[Records drawn from a dataset]
• • •

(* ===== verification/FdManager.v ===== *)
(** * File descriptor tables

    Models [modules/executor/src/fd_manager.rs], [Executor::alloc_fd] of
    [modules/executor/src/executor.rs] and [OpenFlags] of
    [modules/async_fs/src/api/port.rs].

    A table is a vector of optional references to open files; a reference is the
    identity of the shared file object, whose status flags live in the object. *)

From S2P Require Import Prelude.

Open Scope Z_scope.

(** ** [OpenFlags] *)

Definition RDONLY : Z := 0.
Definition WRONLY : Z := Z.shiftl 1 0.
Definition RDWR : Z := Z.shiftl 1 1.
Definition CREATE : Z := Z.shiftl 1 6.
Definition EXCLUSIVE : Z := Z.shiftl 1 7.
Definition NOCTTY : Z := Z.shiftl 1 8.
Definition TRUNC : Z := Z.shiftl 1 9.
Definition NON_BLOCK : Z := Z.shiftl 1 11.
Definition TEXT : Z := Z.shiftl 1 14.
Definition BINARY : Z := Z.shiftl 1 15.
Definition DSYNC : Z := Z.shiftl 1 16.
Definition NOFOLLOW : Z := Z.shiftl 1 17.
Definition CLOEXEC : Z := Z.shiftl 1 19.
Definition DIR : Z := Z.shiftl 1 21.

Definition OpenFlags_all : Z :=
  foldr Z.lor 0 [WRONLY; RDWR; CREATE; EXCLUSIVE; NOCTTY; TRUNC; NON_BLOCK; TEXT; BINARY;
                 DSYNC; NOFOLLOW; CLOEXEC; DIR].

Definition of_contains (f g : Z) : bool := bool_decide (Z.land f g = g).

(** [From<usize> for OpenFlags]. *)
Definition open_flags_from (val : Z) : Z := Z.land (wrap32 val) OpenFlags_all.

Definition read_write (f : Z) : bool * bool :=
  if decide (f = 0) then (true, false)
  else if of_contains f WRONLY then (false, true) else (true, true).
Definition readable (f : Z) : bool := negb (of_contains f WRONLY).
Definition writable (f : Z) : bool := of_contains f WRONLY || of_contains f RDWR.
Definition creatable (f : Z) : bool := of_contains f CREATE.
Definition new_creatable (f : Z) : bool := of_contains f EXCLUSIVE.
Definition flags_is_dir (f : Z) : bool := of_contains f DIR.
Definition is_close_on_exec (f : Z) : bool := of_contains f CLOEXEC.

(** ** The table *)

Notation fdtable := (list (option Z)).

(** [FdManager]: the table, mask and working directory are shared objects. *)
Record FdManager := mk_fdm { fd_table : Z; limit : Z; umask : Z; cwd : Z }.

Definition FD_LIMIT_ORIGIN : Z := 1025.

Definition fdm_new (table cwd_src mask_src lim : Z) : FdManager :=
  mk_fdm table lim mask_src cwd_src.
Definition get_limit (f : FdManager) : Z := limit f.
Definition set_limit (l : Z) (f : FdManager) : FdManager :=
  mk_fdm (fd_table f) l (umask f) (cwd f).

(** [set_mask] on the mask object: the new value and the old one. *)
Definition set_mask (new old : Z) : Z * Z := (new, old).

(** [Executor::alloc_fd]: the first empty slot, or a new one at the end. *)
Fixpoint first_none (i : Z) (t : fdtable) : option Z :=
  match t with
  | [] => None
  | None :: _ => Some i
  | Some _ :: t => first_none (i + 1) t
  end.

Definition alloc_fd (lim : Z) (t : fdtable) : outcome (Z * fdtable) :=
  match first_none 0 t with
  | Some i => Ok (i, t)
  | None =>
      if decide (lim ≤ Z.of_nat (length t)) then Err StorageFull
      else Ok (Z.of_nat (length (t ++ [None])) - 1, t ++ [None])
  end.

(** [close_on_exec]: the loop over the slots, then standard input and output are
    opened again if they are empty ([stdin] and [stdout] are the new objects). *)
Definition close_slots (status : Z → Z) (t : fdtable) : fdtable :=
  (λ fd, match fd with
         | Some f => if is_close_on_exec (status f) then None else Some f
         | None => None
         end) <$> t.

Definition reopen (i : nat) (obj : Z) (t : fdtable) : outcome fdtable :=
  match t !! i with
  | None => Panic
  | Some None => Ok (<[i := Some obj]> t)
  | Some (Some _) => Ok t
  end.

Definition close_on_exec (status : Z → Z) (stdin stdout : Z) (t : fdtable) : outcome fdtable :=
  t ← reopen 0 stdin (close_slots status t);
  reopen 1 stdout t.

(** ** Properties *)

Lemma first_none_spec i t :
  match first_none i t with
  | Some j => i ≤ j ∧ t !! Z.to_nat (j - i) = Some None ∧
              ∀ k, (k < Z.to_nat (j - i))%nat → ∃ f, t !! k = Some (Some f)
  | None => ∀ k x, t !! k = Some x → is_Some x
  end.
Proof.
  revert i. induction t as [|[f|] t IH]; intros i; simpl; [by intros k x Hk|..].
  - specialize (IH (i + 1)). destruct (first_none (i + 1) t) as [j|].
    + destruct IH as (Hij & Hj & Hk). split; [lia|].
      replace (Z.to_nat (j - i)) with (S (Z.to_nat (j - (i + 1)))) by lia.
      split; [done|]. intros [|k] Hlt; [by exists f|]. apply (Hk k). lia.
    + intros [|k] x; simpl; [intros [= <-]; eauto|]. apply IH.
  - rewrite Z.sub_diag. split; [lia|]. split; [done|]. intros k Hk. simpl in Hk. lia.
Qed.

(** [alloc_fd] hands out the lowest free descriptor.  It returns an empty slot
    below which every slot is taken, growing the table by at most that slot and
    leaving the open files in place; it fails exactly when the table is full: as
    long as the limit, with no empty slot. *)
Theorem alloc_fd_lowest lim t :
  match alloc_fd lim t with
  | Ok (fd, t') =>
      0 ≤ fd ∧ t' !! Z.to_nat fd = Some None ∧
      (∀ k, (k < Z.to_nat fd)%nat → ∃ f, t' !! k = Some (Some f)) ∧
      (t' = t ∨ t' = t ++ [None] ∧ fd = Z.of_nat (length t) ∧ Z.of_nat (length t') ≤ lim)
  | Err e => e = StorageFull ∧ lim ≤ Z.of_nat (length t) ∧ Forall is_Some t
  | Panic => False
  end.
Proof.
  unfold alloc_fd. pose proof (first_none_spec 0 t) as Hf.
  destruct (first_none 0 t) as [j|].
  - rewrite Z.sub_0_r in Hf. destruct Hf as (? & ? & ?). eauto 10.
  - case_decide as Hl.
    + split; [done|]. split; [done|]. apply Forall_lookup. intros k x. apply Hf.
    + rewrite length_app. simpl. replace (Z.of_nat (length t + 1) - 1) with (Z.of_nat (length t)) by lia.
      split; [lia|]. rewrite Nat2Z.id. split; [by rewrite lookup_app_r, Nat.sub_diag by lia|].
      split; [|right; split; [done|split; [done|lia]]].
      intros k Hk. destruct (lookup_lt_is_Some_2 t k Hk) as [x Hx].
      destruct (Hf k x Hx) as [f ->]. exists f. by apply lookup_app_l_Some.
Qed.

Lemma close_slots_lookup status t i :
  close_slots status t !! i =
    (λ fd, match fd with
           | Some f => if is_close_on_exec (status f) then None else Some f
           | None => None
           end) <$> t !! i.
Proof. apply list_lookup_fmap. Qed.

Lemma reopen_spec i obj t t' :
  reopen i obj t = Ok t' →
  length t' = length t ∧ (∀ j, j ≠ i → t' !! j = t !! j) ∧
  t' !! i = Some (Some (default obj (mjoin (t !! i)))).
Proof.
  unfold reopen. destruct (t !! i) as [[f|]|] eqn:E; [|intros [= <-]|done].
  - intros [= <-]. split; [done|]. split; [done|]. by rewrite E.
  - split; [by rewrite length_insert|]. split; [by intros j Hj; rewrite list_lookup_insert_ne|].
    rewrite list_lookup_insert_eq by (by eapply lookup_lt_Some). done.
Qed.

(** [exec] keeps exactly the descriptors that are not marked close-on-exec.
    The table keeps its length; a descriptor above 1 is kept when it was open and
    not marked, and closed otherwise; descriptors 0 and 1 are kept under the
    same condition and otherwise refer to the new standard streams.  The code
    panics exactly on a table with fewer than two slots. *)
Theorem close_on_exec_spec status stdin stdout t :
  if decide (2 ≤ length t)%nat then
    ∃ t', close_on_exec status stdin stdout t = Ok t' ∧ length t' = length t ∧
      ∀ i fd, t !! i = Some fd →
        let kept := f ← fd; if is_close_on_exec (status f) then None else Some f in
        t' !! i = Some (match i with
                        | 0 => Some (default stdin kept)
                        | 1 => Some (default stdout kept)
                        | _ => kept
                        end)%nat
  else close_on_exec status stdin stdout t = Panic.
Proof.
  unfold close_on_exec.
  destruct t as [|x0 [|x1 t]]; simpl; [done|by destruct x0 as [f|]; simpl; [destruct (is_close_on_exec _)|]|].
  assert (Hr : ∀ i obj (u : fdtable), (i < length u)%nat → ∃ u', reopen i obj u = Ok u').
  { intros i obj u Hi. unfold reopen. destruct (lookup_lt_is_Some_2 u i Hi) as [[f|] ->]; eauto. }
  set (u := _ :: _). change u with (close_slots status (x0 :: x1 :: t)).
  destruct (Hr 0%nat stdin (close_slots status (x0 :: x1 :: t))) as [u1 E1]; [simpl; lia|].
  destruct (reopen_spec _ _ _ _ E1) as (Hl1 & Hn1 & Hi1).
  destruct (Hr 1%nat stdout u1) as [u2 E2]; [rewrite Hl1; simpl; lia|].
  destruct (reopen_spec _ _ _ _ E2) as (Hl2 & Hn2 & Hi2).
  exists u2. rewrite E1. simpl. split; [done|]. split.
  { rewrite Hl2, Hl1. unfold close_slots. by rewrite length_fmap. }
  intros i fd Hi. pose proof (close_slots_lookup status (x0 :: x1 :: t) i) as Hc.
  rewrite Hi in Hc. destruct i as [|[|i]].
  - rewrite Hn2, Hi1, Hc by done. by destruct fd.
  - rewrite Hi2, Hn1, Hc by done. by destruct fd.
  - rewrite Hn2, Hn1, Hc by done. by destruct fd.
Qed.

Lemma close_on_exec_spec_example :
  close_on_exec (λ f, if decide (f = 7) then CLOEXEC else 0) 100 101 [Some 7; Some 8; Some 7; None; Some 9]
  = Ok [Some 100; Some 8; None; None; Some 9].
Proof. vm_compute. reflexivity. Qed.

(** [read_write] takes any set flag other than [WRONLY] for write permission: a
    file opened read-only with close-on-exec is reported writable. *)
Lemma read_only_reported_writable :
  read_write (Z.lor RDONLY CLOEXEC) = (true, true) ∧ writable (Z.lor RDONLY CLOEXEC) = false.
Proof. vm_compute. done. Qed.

• • •

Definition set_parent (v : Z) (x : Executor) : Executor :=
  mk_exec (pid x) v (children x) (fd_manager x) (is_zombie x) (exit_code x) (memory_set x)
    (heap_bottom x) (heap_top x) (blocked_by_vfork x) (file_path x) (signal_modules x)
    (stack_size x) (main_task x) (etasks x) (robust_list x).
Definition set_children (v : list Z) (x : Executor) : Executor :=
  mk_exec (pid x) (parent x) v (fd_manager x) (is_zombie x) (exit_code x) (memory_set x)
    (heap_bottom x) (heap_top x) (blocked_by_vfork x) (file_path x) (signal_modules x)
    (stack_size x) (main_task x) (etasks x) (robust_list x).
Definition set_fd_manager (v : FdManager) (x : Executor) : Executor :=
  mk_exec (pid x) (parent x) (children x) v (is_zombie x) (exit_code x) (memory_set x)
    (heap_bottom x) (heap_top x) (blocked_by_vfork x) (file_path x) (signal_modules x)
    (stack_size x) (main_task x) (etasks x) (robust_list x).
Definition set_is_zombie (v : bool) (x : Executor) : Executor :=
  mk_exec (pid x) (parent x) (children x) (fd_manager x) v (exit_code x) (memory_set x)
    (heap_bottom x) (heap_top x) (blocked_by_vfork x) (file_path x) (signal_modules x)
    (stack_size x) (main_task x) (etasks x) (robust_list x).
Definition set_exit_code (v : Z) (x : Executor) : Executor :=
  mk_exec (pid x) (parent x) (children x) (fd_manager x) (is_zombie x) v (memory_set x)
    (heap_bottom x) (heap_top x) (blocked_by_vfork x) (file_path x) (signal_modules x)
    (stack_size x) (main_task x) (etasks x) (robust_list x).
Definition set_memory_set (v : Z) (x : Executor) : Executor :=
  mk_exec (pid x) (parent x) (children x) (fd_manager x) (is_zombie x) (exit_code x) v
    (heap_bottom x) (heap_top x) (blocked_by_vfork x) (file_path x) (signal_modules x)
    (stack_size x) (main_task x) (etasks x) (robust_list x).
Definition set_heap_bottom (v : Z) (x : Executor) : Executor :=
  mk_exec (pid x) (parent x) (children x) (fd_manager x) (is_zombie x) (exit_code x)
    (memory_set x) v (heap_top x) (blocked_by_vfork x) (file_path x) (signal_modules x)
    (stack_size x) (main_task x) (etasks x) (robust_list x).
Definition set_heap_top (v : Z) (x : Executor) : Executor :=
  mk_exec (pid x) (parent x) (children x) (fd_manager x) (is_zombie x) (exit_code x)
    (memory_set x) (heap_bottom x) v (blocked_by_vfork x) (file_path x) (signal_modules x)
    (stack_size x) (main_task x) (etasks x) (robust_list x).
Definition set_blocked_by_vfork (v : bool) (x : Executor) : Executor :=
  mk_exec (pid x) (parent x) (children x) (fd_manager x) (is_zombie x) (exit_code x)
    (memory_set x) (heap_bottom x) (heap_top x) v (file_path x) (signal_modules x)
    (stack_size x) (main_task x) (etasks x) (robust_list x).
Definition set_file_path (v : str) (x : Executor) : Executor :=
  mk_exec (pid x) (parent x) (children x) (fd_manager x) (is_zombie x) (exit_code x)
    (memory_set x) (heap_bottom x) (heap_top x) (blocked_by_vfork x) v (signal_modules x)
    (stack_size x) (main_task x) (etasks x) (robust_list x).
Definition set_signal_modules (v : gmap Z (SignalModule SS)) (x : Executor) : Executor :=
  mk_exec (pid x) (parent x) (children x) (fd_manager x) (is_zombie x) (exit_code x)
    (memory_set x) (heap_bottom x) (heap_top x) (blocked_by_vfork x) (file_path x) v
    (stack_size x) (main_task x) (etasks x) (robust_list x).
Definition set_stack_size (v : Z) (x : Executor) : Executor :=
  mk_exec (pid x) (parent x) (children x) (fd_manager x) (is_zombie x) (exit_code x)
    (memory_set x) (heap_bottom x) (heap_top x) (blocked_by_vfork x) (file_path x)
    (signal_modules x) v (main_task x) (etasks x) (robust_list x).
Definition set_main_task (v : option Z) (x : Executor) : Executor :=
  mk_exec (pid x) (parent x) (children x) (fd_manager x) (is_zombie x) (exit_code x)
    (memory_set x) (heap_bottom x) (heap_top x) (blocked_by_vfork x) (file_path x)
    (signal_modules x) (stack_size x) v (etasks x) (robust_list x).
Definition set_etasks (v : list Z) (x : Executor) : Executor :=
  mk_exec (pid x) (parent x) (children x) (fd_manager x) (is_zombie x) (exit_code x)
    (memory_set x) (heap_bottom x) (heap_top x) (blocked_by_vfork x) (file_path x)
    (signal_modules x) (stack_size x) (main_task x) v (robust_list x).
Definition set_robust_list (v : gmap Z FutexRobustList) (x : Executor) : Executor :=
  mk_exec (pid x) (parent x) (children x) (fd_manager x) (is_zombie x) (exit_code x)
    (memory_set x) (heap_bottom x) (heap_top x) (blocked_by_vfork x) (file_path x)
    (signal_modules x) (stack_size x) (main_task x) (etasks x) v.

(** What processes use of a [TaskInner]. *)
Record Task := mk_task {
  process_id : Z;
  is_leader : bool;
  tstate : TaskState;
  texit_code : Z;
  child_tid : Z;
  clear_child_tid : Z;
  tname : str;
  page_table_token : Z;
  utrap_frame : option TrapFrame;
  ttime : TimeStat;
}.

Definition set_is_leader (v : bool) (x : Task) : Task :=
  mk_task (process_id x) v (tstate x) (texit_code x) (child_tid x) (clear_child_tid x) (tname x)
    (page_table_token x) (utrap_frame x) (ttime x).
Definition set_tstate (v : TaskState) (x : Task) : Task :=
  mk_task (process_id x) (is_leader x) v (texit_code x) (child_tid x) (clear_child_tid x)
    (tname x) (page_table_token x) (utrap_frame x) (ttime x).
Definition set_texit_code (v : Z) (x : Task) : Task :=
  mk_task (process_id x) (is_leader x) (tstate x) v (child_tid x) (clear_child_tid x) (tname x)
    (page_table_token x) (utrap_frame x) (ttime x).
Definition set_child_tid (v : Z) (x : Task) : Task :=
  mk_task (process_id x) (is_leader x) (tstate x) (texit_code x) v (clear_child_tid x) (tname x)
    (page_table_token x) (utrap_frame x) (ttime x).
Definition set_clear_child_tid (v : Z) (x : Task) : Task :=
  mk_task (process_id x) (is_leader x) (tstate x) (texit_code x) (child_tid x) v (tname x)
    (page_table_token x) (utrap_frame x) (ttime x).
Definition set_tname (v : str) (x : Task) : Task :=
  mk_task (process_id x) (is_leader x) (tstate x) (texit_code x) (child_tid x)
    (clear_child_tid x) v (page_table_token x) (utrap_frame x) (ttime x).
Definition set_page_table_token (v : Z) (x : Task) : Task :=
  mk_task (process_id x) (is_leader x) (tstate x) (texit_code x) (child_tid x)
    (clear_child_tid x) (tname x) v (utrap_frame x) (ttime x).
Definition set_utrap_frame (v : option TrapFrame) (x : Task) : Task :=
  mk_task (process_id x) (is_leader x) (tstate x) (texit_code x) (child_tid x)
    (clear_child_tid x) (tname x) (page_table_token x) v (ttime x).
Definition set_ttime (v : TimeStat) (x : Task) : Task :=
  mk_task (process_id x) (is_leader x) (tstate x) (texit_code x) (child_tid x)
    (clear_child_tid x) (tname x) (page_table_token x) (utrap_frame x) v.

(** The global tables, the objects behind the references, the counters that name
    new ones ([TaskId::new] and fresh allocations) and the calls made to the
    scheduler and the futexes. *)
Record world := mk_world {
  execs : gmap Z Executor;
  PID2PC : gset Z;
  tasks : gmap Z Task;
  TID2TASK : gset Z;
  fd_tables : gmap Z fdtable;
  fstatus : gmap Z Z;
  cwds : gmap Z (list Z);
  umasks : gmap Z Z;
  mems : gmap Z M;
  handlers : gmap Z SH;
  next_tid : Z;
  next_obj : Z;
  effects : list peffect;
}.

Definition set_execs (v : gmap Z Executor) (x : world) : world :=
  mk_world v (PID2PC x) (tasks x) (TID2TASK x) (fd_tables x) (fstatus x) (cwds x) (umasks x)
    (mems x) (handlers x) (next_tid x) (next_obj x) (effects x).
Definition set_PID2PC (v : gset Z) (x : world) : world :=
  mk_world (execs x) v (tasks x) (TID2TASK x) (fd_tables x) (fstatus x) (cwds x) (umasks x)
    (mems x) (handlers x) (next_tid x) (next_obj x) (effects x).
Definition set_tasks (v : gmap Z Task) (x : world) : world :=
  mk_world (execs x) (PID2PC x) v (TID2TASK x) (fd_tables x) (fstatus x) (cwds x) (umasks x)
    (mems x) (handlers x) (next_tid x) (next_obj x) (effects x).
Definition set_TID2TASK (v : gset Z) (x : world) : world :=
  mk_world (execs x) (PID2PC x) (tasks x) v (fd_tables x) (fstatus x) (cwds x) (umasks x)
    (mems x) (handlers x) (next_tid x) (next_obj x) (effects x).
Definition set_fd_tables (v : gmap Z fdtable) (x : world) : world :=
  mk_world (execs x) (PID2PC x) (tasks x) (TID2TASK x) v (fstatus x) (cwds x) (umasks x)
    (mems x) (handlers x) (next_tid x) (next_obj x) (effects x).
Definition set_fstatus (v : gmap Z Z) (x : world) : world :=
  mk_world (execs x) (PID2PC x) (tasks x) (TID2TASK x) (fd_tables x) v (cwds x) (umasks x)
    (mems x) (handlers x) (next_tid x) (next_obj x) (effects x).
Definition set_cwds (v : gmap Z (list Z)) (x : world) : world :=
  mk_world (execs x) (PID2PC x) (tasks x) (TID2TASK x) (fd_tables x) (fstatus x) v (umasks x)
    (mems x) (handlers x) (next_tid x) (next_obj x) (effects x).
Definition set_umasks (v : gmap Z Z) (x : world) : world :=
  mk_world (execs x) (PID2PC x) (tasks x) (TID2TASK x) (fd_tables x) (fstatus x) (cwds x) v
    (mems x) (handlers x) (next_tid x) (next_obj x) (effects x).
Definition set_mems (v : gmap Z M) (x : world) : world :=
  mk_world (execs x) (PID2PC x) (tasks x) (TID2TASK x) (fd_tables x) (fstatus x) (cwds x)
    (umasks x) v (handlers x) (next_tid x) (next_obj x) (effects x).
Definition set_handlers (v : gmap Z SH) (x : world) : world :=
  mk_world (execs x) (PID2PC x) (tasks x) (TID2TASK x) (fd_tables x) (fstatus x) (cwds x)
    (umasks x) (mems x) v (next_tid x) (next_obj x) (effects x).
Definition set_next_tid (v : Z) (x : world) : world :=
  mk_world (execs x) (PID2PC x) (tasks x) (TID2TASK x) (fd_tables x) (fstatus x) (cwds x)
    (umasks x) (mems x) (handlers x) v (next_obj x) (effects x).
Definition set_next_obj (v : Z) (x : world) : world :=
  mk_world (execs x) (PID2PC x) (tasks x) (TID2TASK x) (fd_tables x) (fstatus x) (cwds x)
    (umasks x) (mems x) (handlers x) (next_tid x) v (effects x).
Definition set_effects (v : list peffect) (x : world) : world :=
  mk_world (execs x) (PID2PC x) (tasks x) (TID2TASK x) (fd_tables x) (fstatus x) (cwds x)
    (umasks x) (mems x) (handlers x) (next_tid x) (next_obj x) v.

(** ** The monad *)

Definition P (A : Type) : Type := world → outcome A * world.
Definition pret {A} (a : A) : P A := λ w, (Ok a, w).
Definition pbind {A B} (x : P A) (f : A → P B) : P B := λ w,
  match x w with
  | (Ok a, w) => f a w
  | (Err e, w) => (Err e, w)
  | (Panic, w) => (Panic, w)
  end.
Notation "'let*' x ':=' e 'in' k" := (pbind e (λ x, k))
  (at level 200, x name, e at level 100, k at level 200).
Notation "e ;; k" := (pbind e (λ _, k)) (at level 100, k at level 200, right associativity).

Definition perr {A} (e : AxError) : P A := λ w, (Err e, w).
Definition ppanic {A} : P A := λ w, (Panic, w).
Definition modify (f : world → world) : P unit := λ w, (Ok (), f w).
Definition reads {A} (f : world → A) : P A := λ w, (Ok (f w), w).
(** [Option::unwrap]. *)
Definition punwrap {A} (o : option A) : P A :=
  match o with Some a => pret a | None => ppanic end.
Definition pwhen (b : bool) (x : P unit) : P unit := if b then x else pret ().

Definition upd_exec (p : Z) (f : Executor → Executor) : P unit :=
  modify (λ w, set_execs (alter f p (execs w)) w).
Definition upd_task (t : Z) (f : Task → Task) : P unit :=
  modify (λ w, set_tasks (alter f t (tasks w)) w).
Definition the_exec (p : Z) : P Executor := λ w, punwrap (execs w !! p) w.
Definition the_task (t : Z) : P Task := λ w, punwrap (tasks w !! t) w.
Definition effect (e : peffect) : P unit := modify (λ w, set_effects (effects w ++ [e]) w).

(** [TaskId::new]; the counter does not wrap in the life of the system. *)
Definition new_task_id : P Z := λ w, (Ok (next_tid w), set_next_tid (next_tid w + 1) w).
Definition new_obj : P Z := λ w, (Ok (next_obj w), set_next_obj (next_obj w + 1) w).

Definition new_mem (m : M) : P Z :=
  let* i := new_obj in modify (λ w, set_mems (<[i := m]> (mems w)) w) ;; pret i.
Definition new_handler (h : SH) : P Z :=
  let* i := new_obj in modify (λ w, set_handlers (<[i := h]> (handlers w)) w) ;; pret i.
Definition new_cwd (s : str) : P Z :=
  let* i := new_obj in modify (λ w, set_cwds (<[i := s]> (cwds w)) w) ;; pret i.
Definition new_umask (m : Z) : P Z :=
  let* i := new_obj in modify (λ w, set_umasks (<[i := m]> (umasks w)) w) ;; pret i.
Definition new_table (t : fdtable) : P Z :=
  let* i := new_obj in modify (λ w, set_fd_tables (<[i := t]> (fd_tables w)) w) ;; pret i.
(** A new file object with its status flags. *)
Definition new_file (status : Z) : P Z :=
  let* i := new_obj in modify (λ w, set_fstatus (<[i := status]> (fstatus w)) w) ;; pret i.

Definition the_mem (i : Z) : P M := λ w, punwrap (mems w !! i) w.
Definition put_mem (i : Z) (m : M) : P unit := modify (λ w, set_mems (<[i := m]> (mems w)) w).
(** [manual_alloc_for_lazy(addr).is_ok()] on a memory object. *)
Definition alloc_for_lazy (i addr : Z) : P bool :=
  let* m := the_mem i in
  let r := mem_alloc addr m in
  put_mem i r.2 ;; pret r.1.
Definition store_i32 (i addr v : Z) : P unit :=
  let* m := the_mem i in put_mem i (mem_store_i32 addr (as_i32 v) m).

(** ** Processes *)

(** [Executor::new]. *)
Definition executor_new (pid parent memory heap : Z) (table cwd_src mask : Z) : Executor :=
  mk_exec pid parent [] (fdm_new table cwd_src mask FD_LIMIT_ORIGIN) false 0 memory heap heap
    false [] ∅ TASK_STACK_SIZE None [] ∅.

• • •

§ **Your objective**: Which lines of the data include the word "then"? Copy each one.

§ **Completed exercise**:
  if decide (f = 0) then (true, false)
  else if of_contains f WRONLY then (false, true) else (true, true).
      if decide (lim ≤ Z.of_nat (length t)) then Err StorageFull
(** [close_on_exec]: the loop over the slots, then standard input and output are
         | Some f => if is_close_on_exec (status f) then None else Some f
           | Some f => if is_close_on_exec (status f) then None else Some f
  if decide (2 ≤ length t)%nat then
        let kept := f ← fd; if is_close_on_exec (status f) then None else Some f in
  close_on_exec (λ f, if decide (f = 7) then CLOEXEC else 0) 100 101 [Some 7; Some 8; Some 7; None; Some 9]
Definition pwhen (b : bool) (x : P unit) : P unit := if b then x else pret ().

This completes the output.